Brief -
Comb the records below for the string "heads" and copy each line where it turns up.

Recorded data -
· · · ·
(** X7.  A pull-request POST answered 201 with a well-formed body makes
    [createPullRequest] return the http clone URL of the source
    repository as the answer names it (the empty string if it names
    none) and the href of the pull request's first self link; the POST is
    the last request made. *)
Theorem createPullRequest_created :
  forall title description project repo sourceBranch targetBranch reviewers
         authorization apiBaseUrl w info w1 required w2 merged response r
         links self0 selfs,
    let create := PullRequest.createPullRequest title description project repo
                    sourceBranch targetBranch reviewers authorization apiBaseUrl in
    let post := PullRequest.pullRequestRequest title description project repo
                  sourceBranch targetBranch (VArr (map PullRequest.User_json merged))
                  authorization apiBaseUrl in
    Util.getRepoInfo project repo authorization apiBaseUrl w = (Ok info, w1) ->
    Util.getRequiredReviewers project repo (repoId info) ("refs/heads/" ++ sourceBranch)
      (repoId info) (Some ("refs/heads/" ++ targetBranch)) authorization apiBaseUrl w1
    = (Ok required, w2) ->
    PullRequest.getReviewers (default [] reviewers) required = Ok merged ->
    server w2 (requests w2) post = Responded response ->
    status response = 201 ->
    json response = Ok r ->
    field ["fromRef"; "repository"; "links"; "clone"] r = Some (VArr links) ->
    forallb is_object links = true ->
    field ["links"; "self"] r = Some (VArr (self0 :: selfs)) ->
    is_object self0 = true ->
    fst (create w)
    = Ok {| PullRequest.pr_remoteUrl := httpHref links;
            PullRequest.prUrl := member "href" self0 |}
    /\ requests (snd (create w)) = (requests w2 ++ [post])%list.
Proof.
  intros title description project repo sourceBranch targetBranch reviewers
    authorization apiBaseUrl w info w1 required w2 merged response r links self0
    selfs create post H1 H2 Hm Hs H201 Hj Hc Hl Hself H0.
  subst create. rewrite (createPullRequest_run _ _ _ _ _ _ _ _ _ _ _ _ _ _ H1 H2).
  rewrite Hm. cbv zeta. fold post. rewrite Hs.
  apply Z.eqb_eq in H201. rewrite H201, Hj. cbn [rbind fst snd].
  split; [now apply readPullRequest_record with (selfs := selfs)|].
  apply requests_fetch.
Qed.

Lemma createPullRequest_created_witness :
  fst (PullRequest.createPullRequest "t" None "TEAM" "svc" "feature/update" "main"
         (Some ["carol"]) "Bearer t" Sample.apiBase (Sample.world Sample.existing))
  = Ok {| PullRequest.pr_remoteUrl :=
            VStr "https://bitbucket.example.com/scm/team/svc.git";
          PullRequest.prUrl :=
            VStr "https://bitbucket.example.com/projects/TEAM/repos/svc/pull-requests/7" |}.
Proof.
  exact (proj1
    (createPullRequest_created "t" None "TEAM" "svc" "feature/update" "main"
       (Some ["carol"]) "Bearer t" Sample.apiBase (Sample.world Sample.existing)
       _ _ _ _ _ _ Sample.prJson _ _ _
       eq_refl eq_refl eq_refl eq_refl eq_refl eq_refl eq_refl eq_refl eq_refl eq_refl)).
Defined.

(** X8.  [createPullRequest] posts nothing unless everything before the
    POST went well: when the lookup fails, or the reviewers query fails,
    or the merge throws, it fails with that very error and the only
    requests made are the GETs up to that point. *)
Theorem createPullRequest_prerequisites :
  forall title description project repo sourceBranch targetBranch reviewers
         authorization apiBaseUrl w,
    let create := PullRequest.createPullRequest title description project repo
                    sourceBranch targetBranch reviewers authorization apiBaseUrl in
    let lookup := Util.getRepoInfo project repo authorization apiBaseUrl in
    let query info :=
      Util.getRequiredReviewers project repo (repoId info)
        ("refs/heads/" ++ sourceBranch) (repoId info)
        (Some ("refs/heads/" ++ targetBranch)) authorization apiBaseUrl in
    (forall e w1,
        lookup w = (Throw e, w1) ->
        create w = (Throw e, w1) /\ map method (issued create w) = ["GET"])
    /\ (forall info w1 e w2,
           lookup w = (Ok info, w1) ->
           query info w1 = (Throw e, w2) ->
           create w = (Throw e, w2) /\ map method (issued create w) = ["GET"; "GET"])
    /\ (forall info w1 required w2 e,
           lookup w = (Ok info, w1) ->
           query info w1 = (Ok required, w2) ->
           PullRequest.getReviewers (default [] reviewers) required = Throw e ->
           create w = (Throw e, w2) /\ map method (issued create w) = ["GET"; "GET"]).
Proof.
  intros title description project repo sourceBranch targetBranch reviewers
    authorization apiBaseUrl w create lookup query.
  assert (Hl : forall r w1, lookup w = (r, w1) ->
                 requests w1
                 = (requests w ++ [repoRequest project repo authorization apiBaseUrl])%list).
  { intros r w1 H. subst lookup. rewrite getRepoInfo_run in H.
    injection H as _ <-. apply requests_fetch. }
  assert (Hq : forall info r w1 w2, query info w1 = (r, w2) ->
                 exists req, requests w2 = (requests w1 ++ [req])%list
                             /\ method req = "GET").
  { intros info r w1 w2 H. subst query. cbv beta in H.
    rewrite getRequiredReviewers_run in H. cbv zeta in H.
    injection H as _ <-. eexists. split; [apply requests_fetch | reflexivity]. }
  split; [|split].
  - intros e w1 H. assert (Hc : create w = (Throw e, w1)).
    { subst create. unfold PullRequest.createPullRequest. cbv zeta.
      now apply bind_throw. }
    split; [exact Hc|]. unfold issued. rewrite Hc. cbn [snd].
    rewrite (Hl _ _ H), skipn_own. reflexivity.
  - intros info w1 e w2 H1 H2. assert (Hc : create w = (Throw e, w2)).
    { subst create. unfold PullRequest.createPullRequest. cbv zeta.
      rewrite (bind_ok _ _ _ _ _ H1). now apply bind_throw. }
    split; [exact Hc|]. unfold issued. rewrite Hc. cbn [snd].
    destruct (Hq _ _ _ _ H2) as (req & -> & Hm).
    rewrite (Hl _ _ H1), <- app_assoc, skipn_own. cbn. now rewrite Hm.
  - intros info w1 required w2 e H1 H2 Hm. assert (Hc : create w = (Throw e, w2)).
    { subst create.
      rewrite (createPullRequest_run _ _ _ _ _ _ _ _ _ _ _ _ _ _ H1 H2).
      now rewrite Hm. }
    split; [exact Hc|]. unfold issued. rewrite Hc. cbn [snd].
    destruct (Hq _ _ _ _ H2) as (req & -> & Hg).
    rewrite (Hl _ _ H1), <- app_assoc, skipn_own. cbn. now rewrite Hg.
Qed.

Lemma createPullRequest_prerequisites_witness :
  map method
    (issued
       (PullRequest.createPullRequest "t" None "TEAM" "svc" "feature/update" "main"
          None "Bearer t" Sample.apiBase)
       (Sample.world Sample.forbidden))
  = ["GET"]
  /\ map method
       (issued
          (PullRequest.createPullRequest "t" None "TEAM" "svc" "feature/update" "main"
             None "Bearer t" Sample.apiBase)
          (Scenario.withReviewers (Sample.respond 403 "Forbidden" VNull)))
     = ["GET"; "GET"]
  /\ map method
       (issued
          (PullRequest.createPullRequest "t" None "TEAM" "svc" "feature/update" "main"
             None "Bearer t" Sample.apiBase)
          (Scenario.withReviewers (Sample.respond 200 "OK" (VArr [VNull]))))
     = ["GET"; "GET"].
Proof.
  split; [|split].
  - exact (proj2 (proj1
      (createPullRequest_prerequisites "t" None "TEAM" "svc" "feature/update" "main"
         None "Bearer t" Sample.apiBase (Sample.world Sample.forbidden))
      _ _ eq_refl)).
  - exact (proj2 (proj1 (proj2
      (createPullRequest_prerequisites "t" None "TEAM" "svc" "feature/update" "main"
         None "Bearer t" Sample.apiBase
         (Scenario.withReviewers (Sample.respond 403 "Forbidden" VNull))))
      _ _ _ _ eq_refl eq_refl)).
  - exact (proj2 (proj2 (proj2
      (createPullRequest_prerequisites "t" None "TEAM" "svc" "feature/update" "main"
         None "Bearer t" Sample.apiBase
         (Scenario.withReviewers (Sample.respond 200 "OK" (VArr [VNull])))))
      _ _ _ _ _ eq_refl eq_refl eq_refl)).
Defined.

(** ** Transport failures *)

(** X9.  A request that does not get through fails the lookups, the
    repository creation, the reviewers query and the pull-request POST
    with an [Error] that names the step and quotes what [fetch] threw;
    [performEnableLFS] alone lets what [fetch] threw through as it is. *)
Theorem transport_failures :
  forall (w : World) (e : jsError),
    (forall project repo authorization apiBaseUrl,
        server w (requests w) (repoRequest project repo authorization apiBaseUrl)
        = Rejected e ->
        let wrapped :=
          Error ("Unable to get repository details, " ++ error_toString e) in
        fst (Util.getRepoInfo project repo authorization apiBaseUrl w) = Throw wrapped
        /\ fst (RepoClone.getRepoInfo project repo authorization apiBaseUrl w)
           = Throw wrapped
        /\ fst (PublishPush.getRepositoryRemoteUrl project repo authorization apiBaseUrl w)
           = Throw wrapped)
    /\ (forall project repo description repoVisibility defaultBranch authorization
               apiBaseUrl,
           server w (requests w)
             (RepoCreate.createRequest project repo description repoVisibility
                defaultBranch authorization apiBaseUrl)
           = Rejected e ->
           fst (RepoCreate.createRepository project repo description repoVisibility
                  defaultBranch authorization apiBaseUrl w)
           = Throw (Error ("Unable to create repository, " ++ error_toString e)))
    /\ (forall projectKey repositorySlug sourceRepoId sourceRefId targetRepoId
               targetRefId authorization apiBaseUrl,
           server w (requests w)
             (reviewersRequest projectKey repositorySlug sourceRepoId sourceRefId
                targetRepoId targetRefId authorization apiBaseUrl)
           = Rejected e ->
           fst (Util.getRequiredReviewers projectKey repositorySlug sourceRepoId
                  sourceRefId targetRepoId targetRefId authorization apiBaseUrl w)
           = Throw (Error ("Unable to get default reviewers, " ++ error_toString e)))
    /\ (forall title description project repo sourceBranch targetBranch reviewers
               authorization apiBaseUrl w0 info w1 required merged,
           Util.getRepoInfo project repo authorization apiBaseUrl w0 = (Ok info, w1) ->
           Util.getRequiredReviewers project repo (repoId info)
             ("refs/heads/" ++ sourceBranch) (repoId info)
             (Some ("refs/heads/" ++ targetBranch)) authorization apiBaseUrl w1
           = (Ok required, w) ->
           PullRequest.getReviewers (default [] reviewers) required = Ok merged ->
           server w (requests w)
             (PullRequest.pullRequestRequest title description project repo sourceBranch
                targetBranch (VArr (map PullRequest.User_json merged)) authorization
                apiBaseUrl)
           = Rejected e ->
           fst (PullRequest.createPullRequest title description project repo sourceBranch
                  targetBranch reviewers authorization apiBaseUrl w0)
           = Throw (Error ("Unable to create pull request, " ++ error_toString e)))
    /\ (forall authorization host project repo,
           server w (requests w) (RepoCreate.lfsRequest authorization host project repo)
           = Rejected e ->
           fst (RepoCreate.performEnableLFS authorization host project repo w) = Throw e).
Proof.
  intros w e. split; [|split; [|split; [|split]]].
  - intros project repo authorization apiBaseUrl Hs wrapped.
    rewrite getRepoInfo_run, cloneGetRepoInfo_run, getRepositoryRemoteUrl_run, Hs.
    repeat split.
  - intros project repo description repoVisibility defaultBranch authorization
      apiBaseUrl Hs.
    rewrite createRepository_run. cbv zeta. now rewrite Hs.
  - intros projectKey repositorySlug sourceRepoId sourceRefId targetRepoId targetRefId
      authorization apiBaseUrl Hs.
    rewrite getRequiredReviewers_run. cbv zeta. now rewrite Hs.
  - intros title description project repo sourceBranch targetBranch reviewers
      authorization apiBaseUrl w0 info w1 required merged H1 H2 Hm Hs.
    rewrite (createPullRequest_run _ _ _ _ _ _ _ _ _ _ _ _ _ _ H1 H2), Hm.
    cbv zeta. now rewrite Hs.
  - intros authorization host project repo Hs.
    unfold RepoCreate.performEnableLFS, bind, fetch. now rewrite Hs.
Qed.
· · · ·
Written answer -
    Util.getRequiredReviewers project repo (repoId info) ("refs/heads/" ++ sourceBranch)
      (repoId info) (Some ("refs/heads/" ++ targetBranch)) authorization apiBaseUrl w1
        ("refs/heads/" ++ sourceBranch) (repoId info)
        (Some ("refs/heads/" ++ targetBranch)) authorization apiBaseUrl in
             ("refs/heads/" ++ sourceBranch) (repoId info)
             (Some ("refs/heads/" ++ targetBranch)) authorization apiBaseUrl w1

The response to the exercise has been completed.